| DATA SHOWN |

((

(* ===== verification/F32.v ===== *)
(** * Single-precision floats

    [f32] of Rust, and the one use of [f64], over the Standard Library's
    specification of IEEE 754: arithmetic rounds to nearest, ties to even. Only
    what the scheduler uses is here: arithmetic, comparison, [max], [clamp],
    literals, conversion from integers, [FromStr] and printing with two decimals. *)

From S2P Require Import Prelude NetText.
From Stdlib Require Export SpecFloat.
From stdpp Require Import options.

Abbreviation f32 := spec_float.

Definition f_add : f32 -> f32 -> f32 := SFadd 24 128.
Definition f_sub : f32 -> f32 -> f32 := SFsub 24 128.
Definition f_mul : f32 -> f32 -> f32 := SFmul 24 128.
Definition f_div : f32 -> f32 -> f32 := SFdiv 24 128.

(** Comparisons with a NaN are false. *)
Definition f_lt (x y : f32) : bool := SFltb x y.
Definition f_le (x y : f32) : bool := SFleb x y.
Definition f_ge (x y : f32) : bool := f_le y x.
Definition f_gt (x y : f32) : bool := f_lt y x.

Definition is_nan (x : f32) : bool := match x with S754_nan => true | _ => false end.

(** [f32::max]: a NaN gives way to the other argument. *)
Definition f_max (x y : f32) : f32 :=
  if is_nan x then y else if is_nan y then x else if f_lt x y then y else x.

Definition f_clamp (x lo hi : f32) : f32 :=
  let x := if f_lt x lo then lo else x in
  if f_gt x hi then hi else x.

(** [(lo..=hi).contains(&x)] *)
Definition f_within (lo hi x : f32) : bool := f_le lo x && f_le x hi.

(** The float nearest to [num * 10 ^ e10], with a sign. *)
Definition f_decimal (negative : bool) (num e10 : Z) : f32 :=
  match num with
  | Zpos m =>
      if (0 <=? e10)%Z
      then f_div (S754_finite negative (Z.to_pos (Zpos m * 10 ^ e10)) 0) (S754_finite false 1 0)
      else f_div (S754_finite negative m 0) (S754_finite false (Z.to_pos (10 ^ (- e10))) 0)
  | _ => S754_zero negative
  end.

(** Literals: [f_lit 90 2] is [0.90]. *)
Definition f_lit (num places : Z) : f32 := f_decimal false num (- places).
Definition f_zero : f32 := S754_zero false.
Definition f_one : f32 := f_lit 1 0.

(** [n as f32] and [(a as f64 / b as f64) as f32] for unsigned integers. *)
Definition f_of_uint (n : Z) : f32 := binary_normalize 24 128 n 0 false.

Definition f_of_double (x : spec_float) : f32 :=
  match x with S754_finite s m e => binary_round 24 128 s m e | _ => x end.
Definition double_ratio (a b : Z) : f32 :=
  f_of_double (SFdiv 53 1024 (binary_normalize 53 1024 a 0 false) (binary_normalize 53 1024 b 0 false)).

(** [f32::from_str] *)
Definition f_parse (s : string) : option f32 :=
  let '(negative, body) := match s with
                           | String "-" s' => (true, s')
                           | String "+" s' => (false, s')
                           | _ => (false, s)
                           end in
  let low := to_ascii_lowercase body in
  if bool_decide (low = "inf") || bool_decide (low = "infinity") then Some (S754_infinity negative)
  else if bool_decide (low = "nan") then Some S754_nan
  else '(m, e10) ← decimal_number body; Some (f_decimal negative m e10).

(** [{:.2}]: the exact value to two decimals, ties to even. *)
Definition hundredths (m : positive) (e : Z) : Z :=
  if (0 <=? e)%Z then (Zpos m * 2 ^ e * 100)%Z else round_half_even (Zpos m * 100) (2 ^ (- e)).

Definition show_hundredths (negative : bool) (n : Z) : string :=
  (if negative then "-" else "") +:+ show_uint (n / 100) +:+ "."
  +:+ show_uint ((n / 10) `mod` 10) +:+ show_uint (n `mod` 10).

Definition f_show2 (x : f32) : string :=
  match x with
  | S754_nan => "NaN"
  | S754_infinity s => if s then "-inf" else "inf"
  | S754_zero s => show_hundredths s 0
  | S754_finite s m e => show_hundredths s (hundredths m e)
  end.

Example f32_examples :
  f_show2 <$> [f_lit 5 1; f_lit 125 3; f_lit 375 3; f_sub f_one (f_lit 7 1); f_div f_one (f_of_uint 3);
               f_decimal true 1 (-3); double_ratio 22000 24576]
  = ["0.50"; "0.12"; "0.38"; "0.30"; "0.33"; "-0.00"; "0.90"].
Proof. vm_compute. reflexivity. Qed.

(** The literals are the bit patterns the compiler uses. *)
Example f32_literals :
  [f_lit 1 1; f_lit 3 1; f_lit 9 1; f_one] =
  [S754_finite false 13421773 (-27); S754_finite false 10066330 (-25); S754_finite false 15099494 (-24);
   S754_finite false 8388608 (-23)].
Proof. vm_compute. reflexivity. Qed.

Example f_parse_examples :
  f_parse <$> ["0.00"; "12.34"; "1e2"; "-3"; "nan"; "x"; "1."] =
  [Some (S754_zero false); Some (f_lit 1234 2); Some (f_lit 100 0); Some (f_decimal true 3 0); Some S754_nan; None;
   Some f_one].
Proof. vm_compute. reflexivity. Qed.
(* ===== verification/Hardware.v ===== *)
(** * The hardware inventory and its gate

    Models crates/selfdef-hardware/src/lib.rs (the probe with its parsers, the
    SAIN-01 verdict, the capability map) and
    crates/selfdef-hardware-requirements/src/lib.rs (the [requires_hardware] gate of a
    module). A file is the result of reading it, a directory the names it lists, a
    command the text it prints when it succeeds. The Prometheus text of a snapshot is
    not modelled. *)

From stdpp Require Import gmap sorting.
From S2P Require Import Prelude NetText F32.
From stdpp Require Import options.

(** ** Snapshots *)

Record ThermalReading := mkThermal { th_source : string; th_celsius : Z }.

Record CpuInventory := mkCpuInventory {
  ci_vendor : string;
  ci_model_name : string;
  ci_physical_cores : Z;
  ci_logical_threads : Z;
  ci_features : gset string;
  ci_avx512_present : bool;
  ci_avx512_vnni : bool;
  ci_avx512_bf16 : bool;
}.
Definition cpu_default : CpuInventory := mkCpuInventory "" "" 0 0 ∅ false false false.

Record GpuInventory := mkGpuInventory {
  gi_device_node : string;
  gi_pci_address : option string;
  gi_model_hint : option string;
  gi_vram_bytes : option Z;
  gi_power_draw_watts : option Z;
  gi_power_limit_watts : option Z;
}.

Record MotherboardInventory := mkMotherboard { mb_vendor : option string; mb_product_name : option string }.

Record HardwareSnapshot := mkSnapshot {
  hs_cpu : CpuInventory;
  hs_memory_total_bytes : Z;
  hs_gpus : list GpuInventory;
  hs_motherboard : option MotherboardInventory;
  hs_pcie_x8_slots : Z;
  hs_thermals : list ThermalReading;
  hs_probed_at : string;
}.

(** ** The SAIN-01 verdict *)

Module Sain01Verdict.
Inductive t := FullMatch | PartialMatch | NoMatch.
#[global] Instance eq_dec : EqDecision t.
Proof. solve_decision. Defined.
End Sain01Verdict.
Lemma lookup_clear_other t parts other : diverge parts other ->
  lookup_parts (TTable (clear_parts t parts).1) other = lookup_parts (TTable t) other.
Proof.
  revert t other. induction parts as [|p [|q parts] IH]; intros t [|o other] Hd; try done.
  - destruct Hd as [Hd|[]]. simpl. destruct (assoc p t); [|done]. simpl. by rewrite assoc_tbl_remove, bool_decide_false.
  - rewrite clear_parts_cons. destruct (assoc p t) as [[| | | | | |inner]|] eqn:E; try done.
    destruct (clear_parts inner (q :: parts)) as [inner' cleared] eqn:Ec. destruct cleared; [|done]. cbn [fst].
    rewrite !lookup_cons, assoc_tbl_insert. destruct (bool_decide_reflect (o = p)) as [->|]; [|done].
    destruct Hd as [?|Hd]; [done|]. rewrite E. specialize (IH inner other Hd). by rewrite Ec in IH.
Qed.

(** ** Merging *)

(** One entry of the overlay over what the base holds. *)
Definition over (base : option toml) (v : toml) : toml := match base with Some e => deep_merge_toml e v | None => v end.

Fixpoint merge_tables (b o : table) : table :=
  match o with
  | [] => b
  | (k, v) :: o => merge_tables (tbl_insert k (over (assoc k b) v) b) o
  end.

Lemma merge_leaf base v : is_table base && is_table v = false -> deep_merge_toml base v = v.
Proof. by destruct base, v. Qed.

Lemma deep_merge_tables b o : deep_merge_toml (TTable b) (TTable o) = TTable (merge_tables b o).
Proof.
  simpl. f_equal. revert b. induction o as [|[k v] o IH]; intros b; [done|]. simpl. rewrite IH. f_equal. unfold over.
  destruct (assoc k b) as [e|]; [|done]. destruct (is_table e && is_table v) eqn:E; [done|]. by rewrite merge_leaf.
Qed.

Lemma assoc_merge b o k : NoDup o.*1 ->
  assoc k (merge_tables b o) = match assoc k o with Some v => Some (over (assoc k b) v) | None => assoc k b end.
Proof.
  revert b. induction o as [|[x v] o IH]; intros b Hn; [done|]. apply NoDup_cons in Hn as [Hx Hn]. cbn [merge_tables assoc].
  rewrite IH by done. rewrite assoc_tbl_insert. destruct (bool_decide_reflect (k = x)) as [->|]; [|done].
  destruct (assoc x o) as [w|] eqn:E; [|done]. exfalso. apply Hx. apply assoc_elem in E.
  by apply (list_elem_of_fmap_2 fst) in E.
Qed.
(** [${key}] is replaced by the text of that key; each round drops at least two bytes, so
    that the length of the text bounds the rounds. *)
Fixpoint expand_one (fuel : nat) (host_config : toml) (rest out : string) : result string string :=
  match fuel with
  | O => Ok (out +:+ rest)
  | S fuel =>
      match find_split "${" rest with
      | None => Ok (out +:+ rest)
      | Some (before, rest_after) =>
          match split_once "}" rest_after with
          | None => Err "unterminated `${`"
          | Some (key, rest) =>
              match (match host_config with TTable t => assoc key t | _ => None end) ≫= toml_as_str with
              | None => Err ("substitution `${" +:+ key +:+ "}` did not resolve to a string in the per-module config")
              | Some value => expand_one fuel host_config rest (out +:+ before +:+ value)
              end
          end
      end
  end.
Definition expand_text (host_config : toml) (s : string) : result string string := expand_one (String.length s) host_config s "".

Fixpoint expand_items (host_config : toml) (items : list string) : result (list string) string :=
  match items with
  | [] => Ok []
  | item :: items => let? x := expand_text host_config item in let? xs := expand_items host_config items in Ok (x :: xs)
  end.

Definition expand_substitution (expected : DaemonRequirement) (host_config : toml) : result DaemonRequirement string :=
  match expected with
  | DBool _ | DInt _ => Ok expected
  | DString s => let? s := expand_text host_config s in Ok (DString s)
  | DArray items => let? items := expand_items host_config items in Ok (DArray items)
  end.

(** The unmet requirements of one module: the key and the value expected. *)
Fixpoint unmet_of (slug : string) (host_cfg daemon_cfg : toml) (reqs : list (string * DaemonRequirement)) :
    result (list (string * DaemonRequirement)) ModulesError :=
  match reqs with
  | [] => Ok []
  | (key, raw_req) :: reqs =>
      match expand_substitution raw_req host_cfg with
      | Err e => Err (SubstitutionFailed slug key e)
      | Ok expected =>
          let? rest := unmet_of slug host_cfg daemon_cfg reqs in
          Ok (if check_requirement (lookup_dotted daemon_cfg key) expected then rest else (key, expected) :: rest)
      end
  end.

Definition module_config (am : ActiveModule) : toml :=
  match load_daemon_config (am_config_path am) with Ok v => v | Err _ => TTable [] end.

Fixpoint check_daemon_requires (active : list ActiveModule) (daemon_cfg : toml) :
    result (list (string * list (string * DaemonRequirement))) ModulesError :=
  match active with
  | [] => Ok []
  | am :: active =>
      let? missing := unmet_of (am_slug am) (module_config am) daemon_cfg (mf_daemon_requires (am_manifest am)) in
      let? rest := check_daemon_requires active daemon_cfg in
      Ok (match missing with [] => rest | _ => (display_name am, missing) :: rest end)
  end.
End daemon_requires.

(** ** The runner *)

Module OutcomeStatus.
Inductive t := Success | Skipped | Failed.
#[global] Instance eq_dec : EqDecision t.
Proof. solve_decision. Defined.
Definition from_str (s : string) : t := match s with "ok" => Success | "skipped" => Skipped | _ => Failed end.
End OutcomeStatus.

Module ModuleAction.
Inductive t := Apply | Check | Uninstall.
Definition script_relpath (a : t) (i : InstallSpec) : option string :=
  match a with Apply => is_apply i | Check => is_check i | Uninstall => is_uninstall i end.
Definition name (a : t) : string := match a with Apply => "apply" | Check => "check" | Uninstall => "uninstall" end.
End ModuleAction.

Record Outcome := mkOutcome {
  oc_slug : string;
  oc_instance : option string;
  oc_status : OutcomeStatus.t;
  oc_message : string;
  oc_raw_stderr : string;
}.

Record StatusLine := mkStatusLine { sl_module : string; sl_status : string; sl_message : string }.
(** [serde_json::from_str] on one line of a script's output. *)
Class StatusJson := { status_from_json : string -> option StatusLine }.

Definition parse_status_line `{StatusJson} (stdout : string) : option StatusLine :=
  head (omap (fun line => status_from_json (trim line)) (rev (str_lines stdout))).

(** What a script leaves: its exit code, none when a signal ended it, and its output. *)
Record Output := mkOutput { ou_code : option Z; ou_stdout : string; ou_stderr : string }.
Definition success (o : Output) : bool := bool_decide (ou_code o = Some 0%Z).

))

| PROBLEM DETAILS |
From the records above, copy out the line with "(** * The hardware inventory and its gate", the line with "Record MotherboardInventory := mkMotherboard", and every line between them, word for word.

| TASK ANSWER |
(** * The hardware inventory and its gate

    Models crates/selfdef-hardware/src/lib.rs (the probe with its parsers, the
    SAIN-01 verdict, the capability map) and
    crates/selfdef-hardware-requirements/src/lib.rs (the [requires_hardware] gate of a
    module). A file is the result of reading it, a directory the names it lists, a
    command the text it prints when it succeeds. The Prometheus text of a snapshot is
    not modelled. *)

From stdpp Require Import gmap sorting.
From S2P Require Import Prelude NetText F32.
From stdpp Require Import options.

(** ** Snapshots *)

Record ThermalReading := mkThermal { th_source : string; th_celsius : Z }.

Record CpuInventory := mkCpuInventory {
  ci_vendor : string;
  ci_model_name : string;
  ci_physical_cores : Z;
  ci_logical_threads : Z;
  ci_features : gset string;
  ci_avx512_present : bool;
  ci_avx512_vnni : bool;
  ci_avx512_bf16 : bool;
}.
Definition cpu_default : CpuInventory := mkCpuInventory "" "" 0 0 ∅ false false false.

Record GpuInventory := mkGpuInventory {
  gi_device_node : string;
  gi_pci_address : option string;
  gi_model_hint : option string;
  gi_vram_bytes : option Z;
  gi_power_draw_watts : option Z;
  gi_power_limit_watts : option Z;
}.

Record MotherboardInventory := mkMotherboard { mb_vendor : option string; mb_product_name : option string }.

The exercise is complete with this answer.